Le geolier étoit attaché à Attaf, dont il avait plus d’une fois éprouvé la bienfaisance. Il fut révolté de la conduite du gouverneur, qui lui parut l’effet de la haine et de la jalousie. Il ne douta pas que, si le calife était instruit de cette affaire, il ne reconnût l’innocence d’Attaf, et ne punît le gouverneur. Il résolut donc d’exposer sa vie pour sauver celle de son bienfaiteur et lui donner les moyens de faire entendre ses plaintes.
Dans cette intention, le geôlier s’approcha d’Attaf, et lui fit part de ce qu’il venoit d’apprendre. « J’attends tranquillement la mort, répondit Attaf ; je voulais obliger mes voisins, et les dispenser de payer l’amende. Le service que je leur ai rendu est cause de ma mort. Je dois adorer les décrets de Dieu, et me soumettre à ma destinée. » « Que dites-vous, reprit le geôlier ? Je veux vous sauver, et sacrifier, s’il le faut, ma vie pour racheter la vôtre.
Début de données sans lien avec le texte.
(** The parent after losing an entry. *)
Lemma shrunk_dir_update c p pn ts :
  Inv c -> node (store c) p pn -> dir_update pn (touch_mtime ts pn) 0 0.
Proof.
  intros Hi Hp. destruct (wf_widths _ _ _ _ (inv_wf _ Hi) p pn Hp) as (? & _ & ?). split; simpl; try done; lia.
Qed.

Lemma locked_nlink c p enc d n :
  Inv c -> dent (store c) p enc d -> node (store c) (d_child_ino d) n -> i_kind n <> Dir -> i_nlink n <> 0.
Proof.
  intros Hi Hd Hn Hk. rewrite (tree_ok_file _ _ _ _ (wf_tree _ _ _ _ (inv_wf _ Hi)) Hn Hk).
  pose proof (links_dent _ _ _ _ Hd). lia.
Qed.

(** The tail of an unlink: commit, caches, quota, reaping. *)
Lemma unlink_tail G c p pn ts name enc d n bur reap qb qi dead buried (P : Volume -> unit -> Prop) E v :
  Inv c -> roomy c -> (G -> (base.size (store c) + 16 < fuel)%nat) -> calm G c v ->
  seal_name (v_names c) p name = Ok enc -> dent (store c) p enc d -> node (store c) p pn ->
  node (store c) (d_child_ino d) n -> i_kind n <> Dir ->
  burial (d_child_ino d) n bur dead buried -> burial_todo n dead (reap, qb, qi) ->
  (forall c', let m := apply_batch (store c) (unlink_batch p enc (d_dirent_id d) (touch_mtime ts pn) bur) in
     pruned (d_child_ino d) m (store c') ->
     match dead with None => store c' = m | Some _ => forall k, data_of (d_child_ino d) k -> store c' !! k = None end ->
     P c' tt) ->
  wp (commit (unlink_batch p enc (d_dirent_id d) (touch_mtime ts pn) bur) ;;;
      cache (ac_insert p (touch_mtime ts pn)) ;;; cache (ac_remove (d_child_ino d)) ;;;
      cache (ac_insert_negative p name) ;;; ignore (reserve qb qi) ;;;
      if (reap : bool) then reap_orphan fuel (d_child_ino d) else st_ret tt) (ends G c P E) v.
Proof.
  intros Hi Hr Hfuel Hc Hs Hd Hp Hn Hk Hb Ht HP. set (b := unlink_batch _ _ _ _ _) in *. simpl in HP.
  pose proof (shrunk_dir_update c p pn ts Hi Hp) as Hdu.
  apply wp_bind. eapply wp_commit; [done|..]; [|intros e v1 Hc1 HG; by eapply ends_err; [apply begun_refl|..]].
  intros v1 Hc1. apply wp_bind. eapply wp_cache; [done|]. intros v2 Hc2. apply wp_bind. eapply wp_cache; [done|]. intros v3 Hc3.
  apply wp_bind. eapply wp_cache; [done|]. intros v4 Hc4. apply wp_bind.
  destruct (todo_free c _ n dead reap qb qi Hi Hn Ht) as [Hqb Hqi].
  eapply wp_ignore_free; [done..|]. intros q v5 Eb Ei Hc5.
  pose proof (inv_unlink c p pn _ name enc d n bur dead buried reap qb qi q Hi Hs Hd Hp Hn Hk Hdu Hb Ht Eb Ei) as Hi5.
  fold b in Hi5. change (set_quota q _) with
    (set_quota q (set_attrs (ac_insert_negative p name (ac_remove (d_child_ino d) (ac_insert p (touch_mtime ts pn) (v_attrs c))))
       (committed b c))) in Hc5. set (c5 := set_quota q _) in *.
  assert (store c5 = apply_batch (store c) b) as E5 by apply store_committed.
  destruct reap.
  - assert (is_Some dead) as Hdead by (destruct dead; [eauto|done]).
    destruct (tree_child_ne _ _ p enc d (wf_tree _ _ _ _ (inv_wf _ Hi)) Hd) as [Hne _].
    pose proof (burial_gone (store c) p enc (d_dirent_id d) (touch_mtime ts pn) _ n bur dead buried Hb Hdead Hne) as Hg.
    fold b in Hg. rewrite <- E5 in Hg.
    eapply (wp_reap_orphan G c5); try done.
    + pose proof (roomy_node c _ n Hi Hr Hn) as [? ?]. unfold ROOT_INO in *. lia.
    + intros HG. specialize (Hfuel HG). rewrite E5. pose proof (apply_batch_size (store c) b) as Hsz.
      assert (length b <= 7)%nat by (unfold b; destruct Hb; simpl; lia). lia.
    + intros c' v' Hc' [R1 R2 R3] Hall. eapply ends_ok; [done|done|by rewrite R2|by rewrite R2|].
      rewrite E5 in R3. apply HP; [done|]. destruct dead; [done|]. by destruct Hdead.
    + intros h c' v' Hc' [R1 R2 R3] HG. eapply ends_not; [done|done|by rewrite R2|by rewrite R2|done].
  - apply wp_ret. eapply ends_ok; [done..|]. apply HP.
    + rewrite E5. apply pruned_refl.
    + unfold burial_todo in Ht. by destruct dead.
Qed.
Je vais d’abord briser vos chaînes ; ensuite je me ferai plusieurs blessures au visage, je déchirerai mes habits, et je m’arracherai la barbe ; vous me mettrez ce tampon dans la bouche, vous sortirez de la prison, et vous vous éloignerez promptement. »
Attaf accepta les offres du geolier, et le remercia, en pleurant, de sa générosité. Il sortit de prison quand tout fut exécuté, et prit aussitôt le chemin de Bagdad.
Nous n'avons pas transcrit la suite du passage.